= Related-party transaction =

Business transaction between connected parties

In business, a related-party transaction is a transaction which takes place between two parties who hold a pre-existing connection prior to the transaction. An example is how a dominant shareholder may benefit from making one of their companies trade with another at advantageous prices. Related party transactions can be a reason for a Type II agency relationship (conflicts among controlling and non-controlling shareholders), as they are not necessarily in the best interest of minority shareholders.

In commercial law, special regulations may apply restricting related-party transactions, such as Part 2E of Australia's Corporations Act 2001, which requires companies to seek approval from their members for such a transaction to take place.

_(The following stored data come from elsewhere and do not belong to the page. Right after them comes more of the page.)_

Lemma emits_get_tdf (df : Frame) : emits p (get_tdf df).
Proof.
  unfold get_tdf. destruct (descriptor_tag df);
    [apply emits_ret | apply emits_raise].
Qed.

End Emits.

Lemma emits_issued (A : Type) (p : Event -> bool) (m : M A) (c : Conn) :
  emits p m ->
  trace (snd (m c)) = trace c ++ issued_by m c /\
  forallb p (issued_by m c) = true.
Proof.
  intros Hm. destruct (Hm c) as [new [E F]].
  rewrite (@issued_by_extension _ m c new E). auto.
Qed.

(** Breaks a goal [emits p m] down along the structure of [m]. *)
Ltac emits_step :=
  first
    [ apply emits_ret
    | apply emits_raise
    | apply emits_lift
    | apply emits_call_silent
    | apply emits_set_self_tdf
    | apply emits_get_tdf
    | apply emits_call; reflexivity
    | apply emits_bind; [ | intro ]
    | match goal with
      | |- emits _ (if ?b then _ else _) => destruct b
      | |- emits _ (match ?o with Some _ => _ | None => _ end) => destruct o
      end ].

Ltac emits_auto := repeat emits_step.

(** ** Release *)

Lemma deallocate_ipc_tagged w df tdf device_id c :
  descriptor_tag df = Some tdf ->
  deallocate_ipc w df device_id c =
    (Heavy.deallocate_df (client w) tdf CPU (or_default 0 device_id)
                         (trace c),
     log (RpcDeallocateDf tdf CPU (or_default 0 device_id)) c).
Proof.
  intros Htag. unfold deallocate_ipc, get_tdf, bind, call.
  rewrite Htag. reflexivity.
Qed.

Lemma deallocate_ipc_gpu_tagged w df tdf device_id c :
  descriptor_tag df = Some tdf ->
  deallocate_ipc_gpu w df device_id c =
    (Heavy.deallocate_df (client w) tdf GPU (or_default 0 device_id)
                         (trace c),
     log (RpcDeallocateDf tdf GPU (or_default 0 device_id)) c).
Proof.
  intros Htag. unfold deallocate_ipc_gpu, get_tdf, bind, call.
  rewrite Htag. reflexivity.
Qed.

(** C7.  Releasing a table that carries no descriptor tag, through
    [deallocate_ipc] or [deallocate_ipc_gpu], fails with the attribute
    error of the missing [get_tdf] (the spec's [NoDescriptor]) and leaves
    the connection as it was: no deallocate RPC, nor anything else, is
    issued. *)
Theorem release_without_descriptor_fails :
  forall w df device_id c,
    descriptor_tag df = None ->
    deallocate_ipc w df device_id c = (Raise AttributeError_get_tdf, c) /\
    deallocate_ipc_gpu w df device_id c = (Raise AttributeError_get_tdf, c).
Proof.
  intros w df device_id c Htag.
  unfold deallocate_ipc, deallocate_ipc_gpu, get_tdf, bind.
  rewrite Htag. split; reflexivity.
Qed.

Lemma release_without_descriptor_fails_witness :
  descriptor_tag Sample.caller_frame = None /\
  deallocate_ipc Sample.healthy Sample.caller_frame None Sample.fresh
    = (Raise AttributeError_get_tdf, Sample.fresh) /\
  deallocate_ipc_gpu Sample.healthy Sample.caller_frame None Sample.fresh
    = (Raise AttributeError_get_tdf, Sample.fresh).
Proof.
  split; [reflexivity|].
  apply (@release_without_descriptor_fails
           Sample.healthy Sample.caller_frame None Sample.fresh).
  reflexivity.
Defined.

(** C8, as the code has it.  A release call on a tagged table issues one
    deallocate RPC that carries the table's descriptor, the device kind
    of the method ([CPU] for [deallocate_ipc], [GPU] for
    [deallocate_ipc_gpu]) and the device id the caller gave; when the
    caller gives none the device id is the constant 0. *)
Theorem release_carries_kind_and_given_device :
  forall w df tdf c,
    descriptor_tag df = Some tdf ->
    (forall d, issued_by (deallocate_ipc w df (Some d)) c
               = [RpcDeallocateDf tdf CPU d]) /\
    issued_by (deallocate_ipc w df None) c = [RpcDeallocateDf tdf CPU 0] /\
    (forall d, issued_by (deallocate_ipc_gpu w df (Some d)) c
               = [RpcDeallocateDf tdf GPU d]) /\
    issued_by (deallocate_ipc_gpu w df None) c = [RpcDeallocateDf tdf GPU 0].
Proof.
  intros w df tdf c Htag.
  repeat split; intros; apply issued_by_extension;
    first [ rewrite (deallocate_ipc_tagged w df _ c Htag)
          | rewrite (deallocate_ipc_gpu_tagged w df _ c Htag) ];
    reflexivity.
Qed.

Lemma release_carries_kind_and_given_device_witness :
  descriptor_tag Sample.fetched_frame = Some Sample.tdf0 /\
  issued_by (deallocate_ipc_gpu Sample.healthy Sample.fetched_frame (Some 3))
            Sample.fresh
    = [RpcDeallocateDf Sample.tdf0 GPU 3].
Proof.
  split; [reflexivity|].
  apply (@release_carries_kind_and_given_device
           Sample.healthy Sample.fetched_frame Sample.tdf0 Sample.fresh).
  reflexivity.
Defined.
Lemma fill_char_board_glyphs b fenBoard sp v res b' (g : ascii) :
  fill_char_board b fenBoard sp v = Some (res, b') ->
  (List.length (List.filter (Ascii.eqb g) (board b'))
   <= List.length (List.filter (Ascii.eqb g) (board b))
      + List.length (List.filter (Ascii.eqb g) (chars fenBoard)))%nat.
Proof.
  unfold fill_char_board. intros H.
  destruct (fill_loop sp v (chars fenBoard) (mkFill 0 0 "?" b)) as [r|] eqn:Hl;
    [|done].
  pose proof (fill_loop_glyphs _ _ g _ _ _ Hl) as Hg.
  cbn [fs_board] in Hg. cbn [mbind option_bind] in H.
  destruct r as [s|s|s]; cbn [ctl_state] in Hg;
    repeat (first [progress simplify_option_eq | case_match]); done.
Qed.

Lemma CharBoard_new_glyphs nr nf b (g : ascii) :
  CharBoard_new nr nf = Some b -> g <> " "%char ->
  List.length (List.filter (Ascii.eqb g) (board b)) = 0%nat.
Proof.
  unfold CharBoard_new. intros H Hg. case_match; [|done]. simplify_eq.
  cbn [board]. induction (Z.to_nat (nr * nf)) as [|n IH]; [done|].
  cbn [replicate List.filter]. by rewrite (neq_eqb_false _ _ Hg).
Qed.

(** ** The square of a glyph that stands once on the board *)

Lemma get_piece_lookup b r f g :
  0 <= r -> 0 <= f -> get_piece b r f = Some g ->
  board b !! Z.to_nat (r * nbFiles b + f) = Some g.
Proof.
  unfold get_piece. intros Hr Hf H. by destruct (in_board b _).
Qed.

Lemma get_square_for_piece_unique b g r f :
  (List.length (List.filter (Ascii.eqb g) (board b)) <= 1)%nat ->
  stands_on b g r f ->
  get_square_for_piece b g = mkCharSquare r f.
Proof.
  intros Hc (Hr & Hf & Hp).
  pose proof (get_squares_for_piece_elem _ _ _ _ Hr Hf Hp) as Hin.
  unfold get_square_for_piece.
  destruct (get_squares_for_piece b g) as [|sq rest] eqn:Hl;
    [by apply elem_of_nil in Hin|].
  assert (sq ∈ get_squares_for_piece b g) as Hsq by (rewrite Hl; left).
  apply get_squares_for_piece_bounds in Hsq as (Hr' & Hf' & Hp').
  apply piece_at_get_piece in Hp'.
  apply get_piece_lookup in Hp; [|lia|lia].
  apply get_piece_lookup in Hp'; [|lia|lia].
  pose proof (count_unique _ _ _ _ Hc Hp Hp') as He.
  destruct sq as [r' f']. cbn [rowIdx fileIdx] in *.
  assert (r = r') by nia. subst r'. f_equal. nia.
Qed.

International Financial Reporting Standard IAS 24 requires companies to disclose related-party transactions in their financial statements.

==Academies (England)==
In England, there are restrictions and notification requirements in place regarding related-party transactions entered into by Academy Trusts. An online reporting process for declaring or seeking approval is in place. Academies must seek approval from the Education and Skills Funding Agency (ESFA) before they undertake any related-party transactions valued over £20,000. A review of related-party transactions for the 2012–2013 academic year identified 1,350 related party transactions involving 976 trusts. The vast majority of these were compliant with relevant guidance protecting public funds (the Academies Accounts Direction), but transactions at 17 trusts were found to be irregular or improper.